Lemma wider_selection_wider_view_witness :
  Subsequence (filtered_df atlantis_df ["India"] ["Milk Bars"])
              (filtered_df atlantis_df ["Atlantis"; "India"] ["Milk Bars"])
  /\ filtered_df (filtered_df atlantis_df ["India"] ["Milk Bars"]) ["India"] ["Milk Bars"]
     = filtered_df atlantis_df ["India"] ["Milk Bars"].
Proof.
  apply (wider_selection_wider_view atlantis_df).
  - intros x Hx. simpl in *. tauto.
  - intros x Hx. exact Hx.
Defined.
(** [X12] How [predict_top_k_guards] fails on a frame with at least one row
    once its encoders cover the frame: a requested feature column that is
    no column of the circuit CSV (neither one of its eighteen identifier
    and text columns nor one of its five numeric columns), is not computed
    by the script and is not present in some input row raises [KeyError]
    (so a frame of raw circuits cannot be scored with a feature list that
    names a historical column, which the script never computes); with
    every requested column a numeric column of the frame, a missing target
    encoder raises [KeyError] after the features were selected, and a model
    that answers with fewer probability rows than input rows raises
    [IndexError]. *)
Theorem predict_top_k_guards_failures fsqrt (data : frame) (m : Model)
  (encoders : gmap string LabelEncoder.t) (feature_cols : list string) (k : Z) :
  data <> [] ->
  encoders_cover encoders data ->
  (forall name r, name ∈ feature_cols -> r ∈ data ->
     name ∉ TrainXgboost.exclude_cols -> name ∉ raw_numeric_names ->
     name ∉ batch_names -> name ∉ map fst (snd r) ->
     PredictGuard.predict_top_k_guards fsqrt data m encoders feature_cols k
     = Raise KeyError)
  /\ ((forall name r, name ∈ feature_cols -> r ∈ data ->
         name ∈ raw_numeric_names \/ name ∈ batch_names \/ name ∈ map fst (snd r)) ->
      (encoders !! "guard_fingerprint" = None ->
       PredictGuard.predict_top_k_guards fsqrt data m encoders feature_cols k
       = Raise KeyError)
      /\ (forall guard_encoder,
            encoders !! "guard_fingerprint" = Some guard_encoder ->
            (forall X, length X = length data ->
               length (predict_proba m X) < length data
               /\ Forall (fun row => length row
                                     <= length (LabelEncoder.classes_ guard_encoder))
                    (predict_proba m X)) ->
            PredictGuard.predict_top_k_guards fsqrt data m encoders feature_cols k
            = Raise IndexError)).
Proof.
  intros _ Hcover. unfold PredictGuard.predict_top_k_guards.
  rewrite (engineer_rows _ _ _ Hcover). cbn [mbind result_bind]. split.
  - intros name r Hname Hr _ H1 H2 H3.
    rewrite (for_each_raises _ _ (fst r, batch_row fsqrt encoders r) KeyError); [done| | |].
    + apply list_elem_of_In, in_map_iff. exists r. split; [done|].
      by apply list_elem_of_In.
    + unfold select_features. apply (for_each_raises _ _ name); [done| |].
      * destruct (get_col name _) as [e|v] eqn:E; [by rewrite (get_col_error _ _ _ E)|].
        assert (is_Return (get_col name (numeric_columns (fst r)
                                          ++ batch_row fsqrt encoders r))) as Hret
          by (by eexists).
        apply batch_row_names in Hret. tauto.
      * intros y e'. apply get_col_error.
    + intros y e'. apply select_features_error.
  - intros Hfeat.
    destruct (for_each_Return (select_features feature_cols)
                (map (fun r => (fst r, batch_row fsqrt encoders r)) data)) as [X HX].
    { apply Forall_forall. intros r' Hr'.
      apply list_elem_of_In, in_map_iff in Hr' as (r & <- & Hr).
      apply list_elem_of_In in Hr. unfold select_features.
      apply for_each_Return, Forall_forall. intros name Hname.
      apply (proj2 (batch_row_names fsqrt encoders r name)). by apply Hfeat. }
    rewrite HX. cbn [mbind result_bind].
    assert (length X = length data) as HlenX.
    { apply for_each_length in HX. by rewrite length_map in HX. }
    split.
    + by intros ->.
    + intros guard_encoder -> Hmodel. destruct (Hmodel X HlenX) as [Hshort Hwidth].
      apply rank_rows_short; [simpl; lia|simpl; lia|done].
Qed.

********

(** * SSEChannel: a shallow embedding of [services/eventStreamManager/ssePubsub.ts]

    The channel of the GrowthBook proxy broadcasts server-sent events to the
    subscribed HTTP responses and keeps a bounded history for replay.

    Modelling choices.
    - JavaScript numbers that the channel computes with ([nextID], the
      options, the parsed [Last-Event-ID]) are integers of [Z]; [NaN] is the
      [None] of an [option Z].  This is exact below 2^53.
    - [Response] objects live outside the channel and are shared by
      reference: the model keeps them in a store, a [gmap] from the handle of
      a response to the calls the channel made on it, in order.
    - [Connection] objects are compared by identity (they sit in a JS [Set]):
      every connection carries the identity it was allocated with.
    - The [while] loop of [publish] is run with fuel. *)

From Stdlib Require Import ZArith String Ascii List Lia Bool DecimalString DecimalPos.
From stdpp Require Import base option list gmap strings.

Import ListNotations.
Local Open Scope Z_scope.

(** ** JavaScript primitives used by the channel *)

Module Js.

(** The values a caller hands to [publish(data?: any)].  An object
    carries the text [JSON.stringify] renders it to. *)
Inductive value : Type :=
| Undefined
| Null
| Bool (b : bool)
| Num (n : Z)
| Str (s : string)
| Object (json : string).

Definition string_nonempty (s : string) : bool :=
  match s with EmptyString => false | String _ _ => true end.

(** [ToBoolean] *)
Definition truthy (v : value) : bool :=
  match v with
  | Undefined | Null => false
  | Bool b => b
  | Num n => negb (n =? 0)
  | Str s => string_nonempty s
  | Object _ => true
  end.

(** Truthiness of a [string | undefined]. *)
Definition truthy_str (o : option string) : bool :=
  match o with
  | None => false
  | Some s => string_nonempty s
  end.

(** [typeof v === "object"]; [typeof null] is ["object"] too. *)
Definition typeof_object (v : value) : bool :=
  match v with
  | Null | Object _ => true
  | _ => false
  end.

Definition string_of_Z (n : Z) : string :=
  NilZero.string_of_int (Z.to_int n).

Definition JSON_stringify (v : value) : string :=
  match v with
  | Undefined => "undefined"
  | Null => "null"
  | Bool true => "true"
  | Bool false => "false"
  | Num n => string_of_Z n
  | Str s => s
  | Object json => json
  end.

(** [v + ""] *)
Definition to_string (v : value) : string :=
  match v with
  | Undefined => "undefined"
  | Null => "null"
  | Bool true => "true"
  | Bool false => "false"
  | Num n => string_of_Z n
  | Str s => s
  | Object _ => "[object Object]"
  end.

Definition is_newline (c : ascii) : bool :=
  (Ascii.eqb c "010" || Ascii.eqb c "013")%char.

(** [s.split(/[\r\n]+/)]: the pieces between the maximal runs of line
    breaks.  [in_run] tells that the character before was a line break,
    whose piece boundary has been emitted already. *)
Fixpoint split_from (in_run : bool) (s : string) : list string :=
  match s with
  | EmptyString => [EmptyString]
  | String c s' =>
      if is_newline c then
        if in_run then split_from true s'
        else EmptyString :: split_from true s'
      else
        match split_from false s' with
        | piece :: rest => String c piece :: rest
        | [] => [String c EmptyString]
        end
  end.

********

• What is required:
Copy out the range of lines above starting at the line with "(so a frame" and ending at the line with "((forall name r, name", exactly and including both.

• Task response:
    (so a frame of raw circuits cannot be scored with a feature list that
    names a historical column, which the script never computes); with
    every requested column a numeric column of the frame, a missing target
    encoder raises [KeyError] after the features were selected, and a model
    that answers with fewer probability rows than input rows raises
    [IndexError]. *)
Theorem predict_top_k_guards_failures fsqrt (data : frame) (m : Model)
  (encoders : gmap string LabelEncoder.t) (feature_cols : list string) (k : Z) :
  data <> [] ->
  encoders_cover encoders data ->
  (forall name r, name ∈ feature_cols -> r ∈ data ->
     name ∉ TrainXgboost.exclude_cols -> name ∉ raw_numeric_names ->
     name ∉ batch_names -> name ∉ map fst (snd r) ->
     PredictGuard.predict_top_k_guards fsqrt data m encoders feature_cols k
     = Raise KeyError)
  /\ ((forall name r, name ∈ feature_cols -> r ∈ data ->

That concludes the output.